__Dataset excerpts__:
Definition set_file (r : Reader) (f : bytes) : Reader :=
  mkReader f (reporter_ r) (checksum_ r) (buffer_ r) (eof_ r) (last_record_offset_ r)
    (end_of_buffer_offset_ r) (initial_offset_ r) (resyncing_ r) (reports r).
Definition set_buffer (r : Reader) (b : bytes) : Reader :=
  mkReader (file_ r) (reporter_ r) (checksum_ r) b (eof_ r) (last_record_offset_ r)
    (end_of_buffer_offset_ r) (initial_offset_ r) (resyncing_ r) (reports r).
Definition set_eof (r : Reader) (e : bool) : Reader :=
  mkReader (file_ r) (reporter_ r) (checksum_ r) (buffer_ r) e (last_record_offset_ r)
    (end_of_buffer_offset_ r) (initial_offset_ r) (resyncing_ r) (reports r).
Definition set_last_record_offset (r : Reader) (o : Z) : Reader :=
  mkReader (file_ r) (reporter_ r) (checksum_ r) (buffer_ r) (eof_ r) o
    (end_of_buffer_offset_ r) (initial_offset_ r) (resyncing_ r) (reports r).
Definition set_end_of_buffer_offset (r : Reader) (o : Z) : Reader :=
  mkReader (file_ r) (reporter_ r) (checksum_ r) (buffer_ r) (eof_ r) (last_record_offset_ r)
    o (initial_offset_ r) (resyncing_ r) (reports r).
Definition set_resyncing (r : Reader) (b : bool) : Reader :=
  mkReader (file_ r) (reporter_ r) (checksum_ r) (buffer_ r) (eof_ r) (last_record_offset_ r)
    (end_of_buffer_offset_ r) (initial_offset_ r) b (reports r).
Definition add_report (r : Reader) (x : Z * string) : Reader :=
  mkReader (file_ r) (reporter_ r) (checksum_ r) (buffer_ r) (eof_ r) (last_record_offset_ r)
    (end_of_buffer_offset_ r) (initial_offset_ r) (resyncing_ r) (reports r ++ [x]).

Definition ReportDrop (r : Reader) (nbytes : Z) (reason : string) : Reader :=
  if reporter_ r &&
     (initial_offset_ r <=? u64 (end_of_buffer_offset_ r - Z.of_nat (List.length (buffer_ r)) - nbytes))
  then add_report r (nbytes, reason)
  else r.

Definition ReportCorruption (r : Reader) (nbytes : Z) (reason : string) : Reader :=
  ReportDrop r nbytes reason.

Definition SkipToInitialBlock (r : Reader) : Reader :=
  let offset_in_block := initial_offset_ r mod kBlockSize in
  let block_start_location := initial_offset_ r - offset_in_block in
  let block_start_location :=
    if kBlockSize - 6 <? offset_in_block then block_start_location + kBlockSize
    else block_start_location in
  let r := set_end_of_buffer_offset r block_start_location in
  if 0 <? block_start_location then set_file r (skipn (Z.to_nat block_start_location) (file_ r))
  else r.

(** [const unsigned int type = header[6]]: a signed [char] widened. *)
Definition header_type (c : Z) : Z := if 128 <=? c then c - 256 + 2 ^ 32 else c.

(** One pass of the [while (true)] loop of [ReadPhysicalRecord]: the
    returned type and fragment, or [inr] of the reader to go round again
    after a refill. *)
Definition ReadPhysicalRecord_step (r : Reader) : (Reader * Z * bytes) + Reader :=
  if Z.of_nat (List.length (buffer_ r)) <? kHeaderSize then
    if negb (eof_ r) then
      let blk := firstn (Z.to_nat kBlockSize) (file_ r) in
      let r := set_file (set_buffer r blk) (skipn (Z.to_nat kBlockSize) (file_ r)) in
      let r := set_end_of_buffer_offset r (end_of_buffer_offset_ r + Z.of_nat (List.length blk)) in
      let r := if Z.of_nat (List.length blk) <? kBlockSize then set_eof r true else r in
      inr r
    else inl (set_buffer r [], kEof, [])
  else
    let header := buffer_ r in
    let a := Z.land (byte_at header 4) 255 in
    let b := Z.land (byte_at header 5) 255 in
    let type := header_type (byte_at header 6) in
    let length := Z.lor a (Z.shiftl b 8) in
    if Z.of_nat (List.length (buffer_ r)) <? kHeaderSize + length then
      let drop_size := Z.of_nat (List.length (buffer_ r)) in
      let r := set_buffer r [] in
      if negb (eof_ r) then inl (ReportCorruption r drop_size "bad record length", kBadRecord, [])
      else inl (r, kEof, [])
    else if (type =? kZeroType) && (length =? 0) then
      inl (set_buffer r [], kBadRecord, [])
    else if checksum_ r &&
            negb (Value (firstn (Z.to_nat (1 + length)) (skipn 6 header))
                  =? Unmask (DecodeFixed32 header)) then
      let drop_size := Z.of_nat (List.length (buffer_ r)) in
      let r := set_buffer r [] in
      inl (ReportCorruption r drop_size "checksum mismatch", kBadRecord, [])
    else
      let fragment := firstn (Z.to_nat length) (skipn (Z.to_nat kHeaderSize) header) in
      let r := set_buffer r (skipn (Z.to_nat (kHeaderSize + length)) (buffer_ r)) in
      if u64 (end_of_buffer_offset_ r - Z.of_nat (List.length (buffer_ r)) - kHeaderSize - length)
           <? initial_offset_ r then
        inl (r, kBadRecord, [])
      else inl (r, type, fragment).

Fixpoint ReadPhysicalRecord_loop (fuel : nat) (r : Reader) : option (Reader * Z * bytes) :=
  match fuel with
  | O => None
  | S fuel' =>
      match ReadPhysicalRecord_step r with
      | inl res => Some res
      | inr r' => ReadPhysicalRecord_loop fuel' r'
      end
  end.

(** A refill reads a whole block unless it is short, and a short read
    sets [eof_]: the loop body runs at most twice. *)
Definition ReadPhysicalRecord (r : Reader) : option (Reader * Z * bytes) :=
  ReadPhysicalRecord_loop 2 r.

(** The [while (true)] loop of [ReadRecord]: [scratch] is the record
    assembled so far; the result is the record read, or [None] at [kEof]. *)
Fixpoint ReadRecord_loop (fuel : nat) (r : Reader) (scratch : bytes)
    (in_fragmented_record : bool) (prospective_record_offset : Z)
    : option (Reader * option bytes) :=
  match fuel with
  | O => None
  | S fuel' =>
      match ReadPhysicalRecord r with
      | None => None
      | Some (r, record_type, fragment) =>
          let physical_record_offset :=
            u64 (end_of_buffer_offset_ r - Z.of_nat (List.length (buffer_ r)) - kHeaderSize
                 - Z.of_nat (List.length fragment)) in
          if resyncing_ r && (record_type =? kMiddleType) then
            ReadRecord_loop fuel' r scratch in_fragmented_record prospective_record_offset
          else if resyncing_ r && (record_type =? kLastType) then
            ReadRecord_loop fuel' (set_resyncing r false) scratch in_fragmented_record
              prospective_record_offset
          else
          let r := if resyncing_ r then set_resyncing r false else r in
          if record_type =? kFullType then
            let r :=
              if in_fragmented_record && negb (Nat.eqb (List.length scratch) 0) then
                ReportCorruption r (Z.of_nat (List.length scratch)) "partial record without end(1)"
              else r in
            Some (set_last_record_offset r physical_record_offset, Some fragment)
          else if record_type =? kFirstType then
            let r :=
              if in_fragmented_record && negb (Nat.eqb (List.length scratch) 0) then
                ReportCorruption r (Z.of_nat (List.length scratch)) "partial record without end(2)"
              else r in
            ReadRecord_loop fuel' r fragment true physical_record_offset
          else if record_type =? kMiddleType then
            if negb in_fragmented_record then
              ReadRecord_loop fuel'
                (ReportCorruption r (Z.of_nat (List.length fragment))
                   "missing start of fragmented record(1)")
                scratch in_fragmented_record prospective_record_offset
            else
              ReadRecord_loop fuel' r (scratch ++ fragment) in_fragmented_record
                prospective_record_offset
          else if record_type =? kLastType then
            if negb in_fragmented_record then
              ReadRecord_loop fuel'
                (ReportCorruption r (Z.of_nat (List.length fragment))
                   "missing start of fragmented record(2)")
                scratch in_fragmented_record prospective_record_offset
            else
              Some (set_last_record_offset r prospective_record_offset,
                    Some (scratch ++ fragment))
          else if record_type =? kEof then
            Some (r, None)
          else if record_type =? kBadRecord then
            if in_fragmented_record then
              ReadRecord_loop fuel'
                (ReportCorruption r (Z.of_nat (List.length scratch)) "error in middle of record")
                [] false prospective_record_offset
            else
              ReadRecord_loop fuel' r scratch in_fragmented_record prospective_record_offset
          else
            let n := Z.of_nat (List.length fragment)
                     + (if in_fragmented_record then Z.of_nat (List.length scratch) else 0) in
            ReadRecord_loop fuel' (ReportCorruption r n "unknown record type") [] false
              prospective_record_offset
      end
  end.

(** Every pass of the loop consumes a physical record of at least
    [kHeaderSize] bytes or stops, so one pass per unread byte is enough. *)
Definition ReadRecord (r : Reader) : option (Reader * option bytes) :=
  let r := if last_record_offset_ r <? initial_offset_ r then SkipToInitialBlock r else r in
  ReadRecord_loop (S (List.length (file_ r) + List.length (buffer_ r))) r [] false 0.

(** [n] successive calls of [ReadRecord]. *)
Fixpoint ReadRecords (n : nat) (r : Reader) : option (Reader * list (option bytes)) :=
  match n with
  | O => Some (r, [])
  | S n' =>
      match ReadRecord r with
      | None => None
      | Some (r', x) =>
          match ReadRecords n' r' with
          | None => None
          | Some (r'', xs) => Some (r'', x :: xs)
          end
      end
  end.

__What is expected__: Retype only the stretch of lines above starting at the one with "Some (scratch ++" and stopping at the one with "(ReportCorruption r (Z.of_nat (List.length scratch))", exactly as written, with both kept.

__Solved exercise__:
                    Some (scratch ++ fragment))
          else if record_type =? kEof then
            Some (r, None)
          else if record_type =? kBadRecord then
            if in_fragmented_record then
              ReadRecord_loop fuel'
                (ReportCorruption r (Z.of_nat (List.length scratch)) "error in middle of record")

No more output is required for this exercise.